(** ** Claims *)

(** C36: adding a run of [n] pages to a page-number list, at its end or at the
    place its order asks for, and adding a whole list. The cells written are
    those of the block the list owns; when it has to grow, the elements survive
    [realloc]; the codes are [MDBX_SUCCESS] with the new elements in place,
    [MDBX_ENOMEM] only when the allocator failed, and [MDBX_TXN_FULL] only when
    the result would exceed the limit, and the latter two leave the list as it
    was. *)
Theorem pnl_additions al `{!AllocOk 4 al} ppnl l pgno n src ls :
  pnl_rep_opt ppnl l -> 0 < n <= PAGELIST_LIMIT -> pnl_rep src ls ->
  appended al l (l ++ [pgno]) (pnl_append al ppnl pgno) /\
  appended al l (l ++ desc_run (Z.to_nat n) 1 pgno) (pnl_append_span al ppnl pgno n) /\
  appended al l (l ++ desc_run (Z.to_nat n) 2 (u32 (Z.shiftl pgno 1))) (spill_append_span al ppnl pgno n) /\
  (forall dst, ppnl = Some dst -> appended al l (l ++ ls) (pnl_append_pnl al dst src)) /\
  exists hi lo, l = hi ++ lo /\ Forall (fun x => x <= pgno) lo /\ (forall x, last hi = Some x -> pgno < x) /\
    appended al l (hi ++ desc_run (Z.to_nat n) 1 pgno ++ lo) (pnl_insert_span al ppnl pgno n).
Proof.
  intros Hrep Hn Hsrc. split_and!.
  - by apply pnl_append_spec.
  - by apply pnl_append_stepped_spec.
  - by apply pnl_append_stepped_spec.
  - intros dst ->. by apply pnl_append_pnl_spec.
  - by apply pnl_insert_span_spec; [..|lia].
Qed.

(** The block of a list with room for [cap] elements. *)
Definition sample_pnl (l : list Z) (cap : nat) : pnl :=
  Z.of_nat cap :: zlen l :: l ++ replicate (2 * cap + 1 - length l) 0.

Lemma sample_pnl_rep l cap : (length l <=? cap)%nat && (Z.of_nat cap <=? UINT32_MAX) = true -> pnl_rep (sample_pnl l cap) l.
Proof.
  intros [Hl%Nat.leb_le Hcap%Z.leb_le]%andb_true_iff. exists (Z.of_nat cap), (replicate (2 * cap + 1 - length l) 0). split; [done|].
  unfold sample_pnl. autorewrite with zlen. unfold zlen. rewrite length_replicate. lia.
Qed.

Lemma pnl_additions_witness :
  appended (exact_allocator 4) [9; 8] ([9; 8] ++ [5]) (pnl_append (exact_allocator 4) (Some (sample_pnl [9; 8] 2)) 5) /\
  pnl_append (exact_allocator 4) (Some (sample_pnl [9; 8] 2)) 5 <> None.
Proof.
  split; [|by vm_compute].
  apply (pnl_additions (exact_allocator 4) (AllocOk0 := exact_allocator_ok 4 ltac:(lia)) (Some (sample_pnl [9; 8] 2)) [9; 8] 5 3
    (sample_pnl [3] 1) [3]); [by apply sample_pnl_rep|done|by apply sample_pnl_rep].
Defined.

-=-=-

Through the line that holds "(forall dst, ppnl", repeat the material above exactly, starting at its first line.

(** ** Claims *)

(** C36: adding a run of [n] pages to a page-number list, at its end or at the
    place its order asks for, and adding a whole list. The cells written are
    those of the block the list owns; when it has to grow, the elements survive
    [realloc]; the codes are [MDBX_SUCCESS] with the new elements in place,
    [MDBX_ENOMEM] only when the allocator failed, and [MDBX_TXN_FULL] only when
    the result would exceed the limit, and the latter two leave the list as it
    was. *)
Theorem pnl_additions al `{!AllocOk 4 al} ppnl l pgno n src ls :
  pnl_rep_opt ppnl l -> 0 < n <= PAGELIST_LIMIT -> pnl_rep src ls ->
  appended al l (l ++ [pgno]) (pnl_append al ppnl pgno) /\
  appended al l (l ++ desc_run (Z.to_nat n) 1 pgno) (pnl_append_span al ppnl pgno n) /\
  appended al l (l ++ desc_run (Z.to_nat n) 2 (u32 (Z.shiftl pgno 1))) (spill_append_span al ppnl pgno n) /\
  (forall dst, ppnl = Some dst -> appended al l (l ++ ls) (pnl_append_pnl al dst src)) /\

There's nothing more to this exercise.